### DESCRIPTION OF THE TASK
Return each line below holding the string "rewrite".

========================

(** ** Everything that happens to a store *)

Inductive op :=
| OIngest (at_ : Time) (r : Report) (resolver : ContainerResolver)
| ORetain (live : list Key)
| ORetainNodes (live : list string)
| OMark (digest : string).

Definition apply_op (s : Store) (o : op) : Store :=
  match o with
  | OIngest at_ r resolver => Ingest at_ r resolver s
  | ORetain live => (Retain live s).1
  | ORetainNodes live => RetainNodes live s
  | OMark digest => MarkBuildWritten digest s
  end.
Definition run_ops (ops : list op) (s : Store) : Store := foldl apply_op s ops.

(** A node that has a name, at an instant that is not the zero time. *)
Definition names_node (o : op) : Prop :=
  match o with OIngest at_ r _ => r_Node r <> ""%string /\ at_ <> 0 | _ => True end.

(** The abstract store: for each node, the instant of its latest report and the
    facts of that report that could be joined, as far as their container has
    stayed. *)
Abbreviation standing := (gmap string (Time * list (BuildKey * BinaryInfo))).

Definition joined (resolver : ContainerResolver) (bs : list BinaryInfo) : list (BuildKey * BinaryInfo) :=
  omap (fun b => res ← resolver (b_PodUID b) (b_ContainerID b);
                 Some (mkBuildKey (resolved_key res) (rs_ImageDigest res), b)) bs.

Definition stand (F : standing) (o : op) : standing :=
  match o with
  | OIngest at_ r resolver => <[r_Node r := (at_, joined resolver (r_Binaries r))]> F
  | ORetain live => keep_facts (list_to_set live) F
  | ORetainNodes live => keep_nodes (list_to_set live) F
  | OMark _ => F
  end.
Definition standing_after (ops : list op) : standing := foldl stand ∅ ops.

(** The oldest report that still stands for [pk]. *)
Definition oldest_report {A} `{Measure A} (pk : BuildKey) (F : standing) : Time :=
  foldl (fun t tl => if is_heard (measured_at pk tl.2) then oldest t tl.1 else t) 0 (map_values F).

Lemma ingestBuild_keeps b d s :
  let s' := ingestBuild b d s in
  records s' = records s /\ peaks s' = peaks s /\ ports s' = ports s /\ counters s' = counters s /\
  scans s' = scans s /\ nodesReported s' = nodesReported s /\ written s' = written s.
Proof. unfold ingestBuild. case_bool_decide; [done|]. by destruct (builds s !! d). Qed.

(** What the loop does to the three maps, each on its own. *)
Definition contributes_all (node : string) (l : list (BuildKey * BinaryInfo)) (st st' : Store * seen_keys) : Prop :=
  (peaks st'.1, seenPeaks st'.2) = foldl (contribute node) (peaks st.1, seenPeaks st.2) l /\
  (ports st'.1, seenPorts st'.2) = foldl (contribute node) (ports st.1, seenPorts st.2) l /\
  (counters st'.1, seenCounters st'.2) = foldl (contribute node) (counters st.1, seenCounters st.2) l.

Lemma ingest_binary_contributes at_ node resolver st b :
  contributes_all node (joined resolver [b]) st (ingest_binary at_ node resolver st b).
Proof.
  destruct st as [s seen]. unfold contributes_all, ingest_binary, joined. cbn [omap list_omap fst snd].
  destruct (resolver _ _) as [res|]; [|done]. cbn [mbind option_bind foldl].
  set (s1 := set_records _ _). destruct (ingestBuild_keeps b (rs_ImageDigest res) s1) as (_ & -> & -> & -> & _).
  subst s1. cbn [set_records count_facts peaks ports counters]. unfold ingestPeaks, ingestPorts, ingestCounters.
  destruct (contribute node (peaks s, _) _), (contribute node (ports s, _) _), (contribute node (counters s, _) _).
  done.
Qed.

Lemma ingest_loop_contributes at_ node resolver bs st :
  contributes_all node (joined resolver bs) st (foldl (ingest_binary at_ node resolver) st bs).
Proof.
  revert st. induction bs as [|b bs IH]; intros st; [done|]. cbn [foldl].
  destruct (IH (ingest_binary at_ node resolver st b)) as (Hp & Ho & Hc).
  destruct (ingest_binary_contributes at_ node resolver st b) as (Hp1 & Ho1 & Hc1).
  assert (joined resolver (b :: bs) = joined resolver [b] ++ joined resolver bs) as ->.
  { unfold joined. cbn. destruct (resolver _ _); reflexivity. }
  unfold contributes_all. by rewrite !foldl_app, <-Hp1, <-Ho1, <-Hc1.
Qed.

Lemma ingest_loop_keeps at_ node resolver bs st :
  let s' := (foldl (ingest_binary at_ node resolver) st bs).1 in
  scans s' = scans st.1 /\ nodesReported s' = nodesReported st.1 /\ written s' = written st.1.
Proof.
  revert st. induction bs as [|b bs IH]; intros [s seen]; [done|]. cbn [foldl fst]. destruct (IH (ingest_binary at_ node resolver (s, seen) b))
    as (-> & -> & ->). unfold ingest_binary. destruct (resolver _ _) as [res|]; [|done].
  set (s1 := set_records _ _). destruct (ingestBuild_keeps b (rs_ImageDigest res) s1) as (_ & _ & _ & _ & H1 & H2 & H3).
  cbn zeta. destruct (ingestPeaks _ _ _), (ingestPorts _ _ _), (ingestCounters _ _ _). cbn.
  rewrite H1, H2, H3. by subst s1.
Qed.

========================

### REPLY TO THE TASK
  unfold contributes_all. by rewrite !foldl_app, <-Hp1, <-Ho1, <-Hc1.
  rewrite H1, H2, H3. by subst s1.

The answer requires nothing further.